要約「スートラ・サムッチャヤ」(4)「大悲」
◎大悲
ボーディサットヴァピタカ(菩薩蔵経)には、まず大悲(衆生を苦しみから救いたいという大いなる哀れみの心)があり、それに続いて菩提心が現われると説かれている。
また、大悲の心を持つ者は、自己の過失を厳しく観察し、他人の過失に対しては寛大でなければならないとも説かれている。
ヴィーラダッタグリハパティパリプリッチャーには、こう説かれている。
「ここに偉大なる覚醒を成就せんと欲する菩薩がいる。彼らは一切の衆生に大慈悲心を起こし、自分の身の回りのことや生活にとらわれるべきではない。
たとえば財産、穀物、家、妻、子供、食物、飲み物、衣服、馬車、家具、香水、香、花などにとらわれを持ってはならない。
なぜならば、たいていの衆生は、彼らの身の周りの品や生活にとらわれ、悪業を作り、悪趣に落ちるのである。
もし彼らに対して大悲の心を発するならば、菩薩は自分の身の周りの品や生活にとらわれず、喜びが生じ、一切の衆生に思いを向け、布施等の一切の善法に精進するのである。
菩薩は大悲をもってその本性とするのである。」
また、ラトナメーガ(宝雲経)には、次のように説かれている。
「菩薩が十の法を具足するとき、大悲をもってその本性とするのである。十の法とは何か。
①衆生の苦悩、保護する者のいない人、救済されない人、帰依するよりどころのない人などを見て、菩提心を起こす。

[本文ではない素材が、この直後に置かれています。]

(** * OSWebScrap: URL validation, HTML table / image extraction and
      Markdown rendering

    A shallow embedding of [src/OSWebScrap.py] ([is_valid_url],
    [scrape_visual_data] and the script entry point) and the properties
    the specification states about it.

    Conventions of the embedding.
    - A Python [str] is a [string]; the character with code [n] stands for
      the code point [n] (so the model covers code points below 256).
    - The parsed document ([BeautifulSoup(response.text, "html.parser")]) is
      a tree of [node]s; the parser itself is a library and is a parameter.
    - [requests.get], [urljoin] and [base64.b64encode] are library calls and
      are parameters too; the network may answer differently every time, so
      its answer depends on the list of requests made so far. [urljoin]
      raises [ValueError] on some inputs and so returns an option. The
      status of an image response is never looked at by the source, so it
      plays no role for images.
    - [a == b] on elements is the structural comparison of [bs4.Tag.__eq__].
    - Effects (requests made, objects put to S3, exceptions) are threaded
      through a small state-and-exception monad [M].
    - Of [src/api/main.py] the file embeds [scrape_url],
      [fetch_WebScrapMarkdowns_from_s3], [fetch_latest_markdown_downloads]
      and [check_pdf_constraints]; the S3 client, the file system and the
      PDF library are parameters that return a value or the text of the
      exception they raise. *)

From Stdlib Require Import Ascii String QArith Qcanon.
From stdpp Require Import base tactics option list strings gmap pretty.
(** * swift-lint.js: a shallow embedding of the CodeMirror Swift linter

    The linter (addon/lint/swift-lint.js) recovers function and type bodies
    from raw text by brace counting, runs regex-based, function-based and
    type-based rules and resolves offsets to line/column positions.

    JavaScript strings are sequences of UTF-16 code units: a text is a list
    of code units ([N]).  Regular expressions are given as syntax trees and
    run by a backtracking matcher that follows the ECMAScript matcher
    semantics (continuation passing, greedy and lazy quantifiers, capture
    groups, anchors and word boundaries). *)

From Stdlib Require Import String Ascii List ZArith NArith Lia Bool Arith Sorted.
Import ListNotations.

Set Implicit Arguments.

(* ------------------------------------------------------------------ *)
(** ** Code units and strings *)

Definition char := N.
Definition jsstring := list char.

Definition chr (a : ascii) : char := N_of_ascii a.
Definition str (s : string) : jsstring := map N_of_ascii (list_ascii_of_string s).

Definition LF : char := 10%N.
Definition TAB : char := 9%N.
Definition CR : char := 13%N.
Definition FF : char := 12%N.

Definition in_range (lo hi c : char) : bool := (N.leb lo c && N.leb c hi)%bool.

(** [\w] *)
Definition is_word (c : char) : bool :=
  in_range (chr "a") (chr "z") c || in_range (chr "A") (chr "Z") c
  || in_range (chr "0") (chr "9") c || N.eqb c (chr "_").

(** LineTerminator: LF, CR, LS, PS *)
Definition is_line_terminator (c : char) : bool :=
  (N.eqb c 10 || N.eqb c 13 || N.eqb c 8232 || N.eqb c 8233)%N.

(** [\s]: WhiteSpace and LineTerminator code units *)
Definition is_space (c : char) : bool :=
  (in_range 9 13 c || N.eqb c 32 || N.eqb c 160 || N.eqb c 5760
   || in_range 8192 8202 c || N.eqb c 8232 || N.eqb c 8233 || N.eqb c 8239
   || N.eqb c 8287 || N.eqb c 12288 || N.eqb c 65279)%N.

Fixpoint string_eqb (a b : jsstring) : bool :=
  match a, b with
  | [], [] => true
  | x :: a', y :: b' => N.eqb x y && string_eqb a' b'
  | _, _ => false
  end.

(** JavaScript values that reach a property access in the linter. *)
Inductive jsval :=
| VUndefined
| VNull
| VStr (s : jsstring).

Definition ToString (v : jsval) : jsstring :=
  match v with
  | VUndefined => str "undefined"
  | VNull => str "null"
  | VStr s => s
  end.

(** ToBoolean on these values: undefined, null and the empty string are falsy *)
Definition truthy (v : jsval) : bool :=
  match v with
  | VStr (_ :: _) => true
  | _ => false
  end.

(** Numbers that may be NaN (arithmetic with [undefined]). *)
Inductive number :=
| Num (z : Z)
| NaN.

(** Outcome of running a piece of the program: a value, a thrown TypeError,
    or a loop that never exits. *)
Inductive outcome (A : Type) :=
| Ok (a : A)
| Throw
| Diverge.
Arguments Ok {A} a.
Arguments Throw {A}.
Arguments Diverge {A}.

Definition bind {A B} (o : outcome A) (f : A -> outcome B) : outcome B :=
  match o with
  | Ok a => f a
  | Throw => Throw
  | Diverge => Diverge
  end.

Notation "x <- c1 ;; c2" := (bind c1 (fun x => c2))
  (at level 61, c1 at next level, right associativity).

Fixpoint mapM {A B} (f : A -> outcome B) (l : list A) : outcome (list B) :=
  match l with
  | [] => Ok []
  | a :: l' => b <- f a ;; bs <- mapM f l' ;; Ok (b :: bs)
  end.
Lemma cancelled_only_on_request_witness :
  exists l,
    Some 0%nat = Some l
    /\ (is_set (Some l) Scenario.one_stream = true
        \/ exists session_id,
             In (CancelRequest session_id)
                [CancelRequest "sess-1"; Deliver (Scenario.token_event "Hi")]
             /\ active_streams Scenario.one_stream !! session_id = Some l).
Proof.
  apply (cancelled_only_on_request (Some 0%nat) Scenario.one_stream
           [CancelRequest "sess-1"; Deliver (Scenario.token_event "Hi")]
           (mkChunk "cancelled" "Stream cancelled")).
  - vm_compute. left. reflexivity.
  - reflexivity.
Defined.

(** The handles of the registry are in use by one session each, and were
    created. *)
Local Abbreviation handles_distinct r :=
  ((forall s1 s2 l, active_streams r !! s1 = Some l ->
                    active_streams r !! s2 = Some l -> s1 = s2)
   /\ (forall s l, active_streams r !! s = Some l -> l ∈ dom (flags r))).

Lemma registry_op_distinct o r : handles_distinct r -> handles_distinct (registry_op o r).
Proof.
  intros [Hinj Hdom]. destruct o as [sid|sid|sid]; simpl.
  - (* register *)
    assert (Hfresh : fresh (dom (flags r)) ∉ dom (flags r)) by apply is_fresh.
    split.
    + intros s1 s2 l H1 H2.
      destruct (decide (sid = s1)) as [<-|N1]; destruct (decide (sid = s2)) as [<-|N2];
        auto.
      * rewrite lookup_insert_eq in H1. rewrite lookup_insert_ne in H2 by exact N2.
        inversion H1; subst. exfalso. apply Hfresh. eapply Hdom; eauto.
      * rewrite lookup_insert_eq in H2. rewrite lookup_insert_ne in H1 by exact N1.
        inversion H2; subst. exfalso. apply Hfresh. eapply Hdom; eauto.
      * rewrite lookup_insert_ne in H1 by exact N1.
        rewrite lookup_insert_ne in H2 by exact N2. eauto.
    + intros s l H. rewrite dom_insert_L.
      destruct (decide (sid = s)) as [<-|N].
      * rewrite lookup_insert_eq in H. inversion H. set_solver.
      * rewrite lookup_insert_ne in H by exact N. apply Hdom in H. set_solver.
  - (* release *)
    split.
    + intros s1 s2 l H1 H2.
      apply lookup_delete_Some in H1 as [_ H1]. apply lookup_delete_Some in H2 as [_ H2].
      eauto.
    + intros s l H. apply lookup_delete_Some in H as [_ H]. eauto.
  - (* cancel *)
    unfold cancel_stream. destruct (active_streams r !! sid) as [l0|] eqn:E; simpl.
    + split; [exact Hinj|]. intros s l H. rewrite dom_insert_L.
      apply Hdom in H. set_solver.
    + split; assumption.
Qed.

Lemma registry_ops_distinct os r : handles_distinct r -> handles_distinct (registry_ops os r).
Proof.
  unfold registry_ops. revert r. induction os as [|o os IH]; intros r H; [exact H|].
  simpl. apply IH. now apply registry_op_distinct.
Qed.

(** X14.  However streams were registered, released and cancelled since the
    server started, two sessions in flight never share a handle, so a cancel
    request for one of them sets its flag and leaves the flag of every other
    session in flight as it is. *)
Theorem cancel_reaches_one_stream (os : list RegistryOp) (s1 s2 : string) (l1 l2 : nat) :
  let r := registry_ops os no_streams in
  active_streams r !! s1 = Some l1 ->
  active_streams r !! s2 = Some l2 ->
  s1 <> s2 ->
  l1 <> l2
  /\ is_set (Some l1) (fst (cancel_stream s1 r)) = true
  /\ is_set (Some l2) (fst (cancel_stream s1 r)) = is_set (Some l2) r.
Proof.
  intros r H1 H2 Hne.
  assert (Hd : handles_distinct r).
  { apply registry_ops_distinct. split.
    - intros ? ? ? H. simpl in H. rewrite lookup_empty in H. discriminate.
    - intros ? ? H. simpl in H. rewrite lookup_empty in H. discriminate. }
  destruct Hd as [Hinj _].
  assert (Hl : l1 <> l2) by (intros ->; apply Hne; eauto).
  split; [exact Hl|]. split; [now apply cancel_stream_sets|].
  unfold cancel_stream, is_set. rewrite H1. simpl.
  now rewrite lookup_insert_ne by exact Hl.
Qed.

(** X15.  A flag that is set is never unset: whatever streams are
    registered, released or cancelled afterwards, a handle that was
    signalled stays signalled. *)
Theorem flag_stays_set (os : list RegistryOp) (r : Registry) (l : nat) :
  is_set (Some l) r = true ->
  is_set (Some l) (registry_ops os r) = true.
Proof.
  unfold registry_ops. revert r. induction os as [|o os IH]; intros r H; [exact H|].
  simpl. apply IH. destruct o as [sid|sid|sid]; simpl.
  - unfold is_set in *. simpl.
    destruct (decide (fresh (dom (flags r)) = l)) as [Heq|Hne].
    + exfalso. assert (Hin : l ∈ dom (flags r)).
      { apply elem_of_dom. destruct (flags r !! l); [eauto|discriminate]. }
      rewrite <- Heq in Hin. now apply is_fresh in Hin.
    + now rewrite lookup_insert_ne by exact Hne.
  - exact H.
  - now apply cancel_stream_keeps_set.
Qed.
(** An instance of the class.  The event fields and the sun position hold
    the number 0 only between their declaration in the constructor and the
    two calculator calls that end it, so they are dates and numbers here. *)
Record SunCalc := {
  _latitude_ : float;
  _longitude_ : float;
  _altitude_ : float;
  _date_ : Date.t;
  _timezone_ : float;
  events : Events;
  _sun_elevation_ : float;
  _sun_azimuth_ : float;
  _latitude_trig_ : Vec3.t;
  _last_date_ : string
}.

Definition with_events (s : SunCalc) (e : Events) : SunCalc :=
  {| _latitude_ := _latitude_ s; _longitude_ := _longitude_ s;
     _altitude_ := _altitude_ s; _date_ := _date_ s;
     _timezone_ := _timezone_ s; events := e;
     _sun_elevation_ := _sun_elevation_ s; _sun_azimuth_ := _sun_azimuth_ s;
     _latitude_trig_ := _latitude_trig_ s; _last_date_ := _last_date_ s |}.

Definition with_sun (s : SunCalc) (elevation azimuth : float) : SunCalc :=
  {| _latitude_ := _latitude_ s; _longitude_ := _longitude_ s;
     _altitude_ := _altitude_ s; _date_ := _date_ s;
     _timezone_ := _timezone_ s; events := events s;
     _sun_elevation_ := elevation; _sun_azimuth_ := azimuth;
     _latitude_trig_ := _latitude_trig_ s; _last_date_ := _last_date_ s |}.

Definition with_date (s : SunCalc) (d : Date.t) : SunCalc :=
  {| _latitude_ := _latitude_ s; _longitude_ := _longitude_ s;
     _altitude_ := _altitude_ s; _date_ := d;
     _timezone_ := _timezone_ s; events := events s;
     _sun_elevation_ := _sun_elevation_ s; _sun_azimuth_ := _sun_azimuth_ s;
     _latitude_trig_ := _latitude_trig_ s; _last_date_ := _last_date_ s |}.

Definition with_last_date (s : SunCalc) (l : string) : SunCalc :=
  {| _latitude_ := _latitude_ s; _longitude_ := _longitude_ s;
     _altitude_ := _altitude_ s; _date_ := _date_ s;
     _timezone_ := _timezone_ s; events := events s;
     _sun_elevation_ := _sun_elevation_ s; _sun_azimuth_ := _sun_azimuth_ s;
     _latitude_trig_ := _latitude_trig_ s; _last_date_ := l |}.

Definition with_location (s : SunCalc) (lat lon alt tz : float) (trig : Vec3.t)
  : SunCalc :=
  {| _latitude_ := lat; _longitude_ := lon; _altitude_ := alt;
     _date_ := _date_ s; _timezone_ := tz; events := events s;
     _sun_elevation_ := _sun_elevation_ s; _sun_azimuth_ := _sun_azimuth_ s;
     _latitude_trig_ := trig; _last_date_ := _last_date_ s |}.

(* ================================================================== *)
(** ** The two calculators *)

Section Calculators.
Variable h : Host.
Open Scope float_scope.

(** The fractional year in radians, from the three dates both calculators
    build. *)
Definition fractYear (instant startOfYear startOfNextYear : Date.t) : float :=
  (Date.valueOf instant - Date.valueOf startOfYear)
  / (Date.valueOf startOfNextYear - Date.valueOf startOfYear)
  * (Math.PI + Math.PI).

(** Equation of time, in minutes. *)
Definition eqtimeOf (fract_year_rad : float) : float :=
  let time_radians := Vec2.mk (Math.cos h fract_year_rad) (Math.sin h fract_year_rad) in
  let time_radians_2 :=
    Vec2.mk (Math.cos h (fract_year_rad + fract_year_rad))
            (Math.sin h (fract_year_rad + fract_year_rad)) in
  229.18 * (0.000075 + 0.001868 * Vec2.x time_radians
            - 0.032077 * Vec2.y time_radians
            - 0.014615 * Vec2.x time_radians_2
            - 0.040849 * Vec2.y time_radians_2).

②菩提心を起こすことで、衆生のためにダルマターを得るために努力し、精進し、あらゆる難行に着手する。
③ダルマターを得て、実際にもろもろの衆生に利益を与える。
④貪欲な衆生たちに布施行を行なわせる。
⑤戒を破る者たちには戒を守らせる。
⑥心が傷ついている人には忍辱を行なわせる。
⑦怠け者には精進させる。
⑧心が乱れている人には禅定をさせる。
⑨悪知恵を持つ人を見たときには本物の智慧を持つように勧める。
⑩衆生の苦悩ははかりしれないので、誹謗され妨害されても、菩提行から退かない。
菩薩がこれらの十の法を具足するとき、彼は大悲をもってその本性とするのである。」
ダラニーシュワララージャパリプリッチャー(ダラニ自在王問経)には、こう説かれている。
「ああ、これらの衆生は、大いなる輪廻の奴隷である。すなわち、彼らは妻や夫や子供に愛著し、自由がなく、自己を向上させない人たちである。
そのような彼らを、自由で、自己の向上を喜ぶところに赴くようにさせるために、彼らに法を説こうとして、衆生に菩薩の大悲を起こすのである。」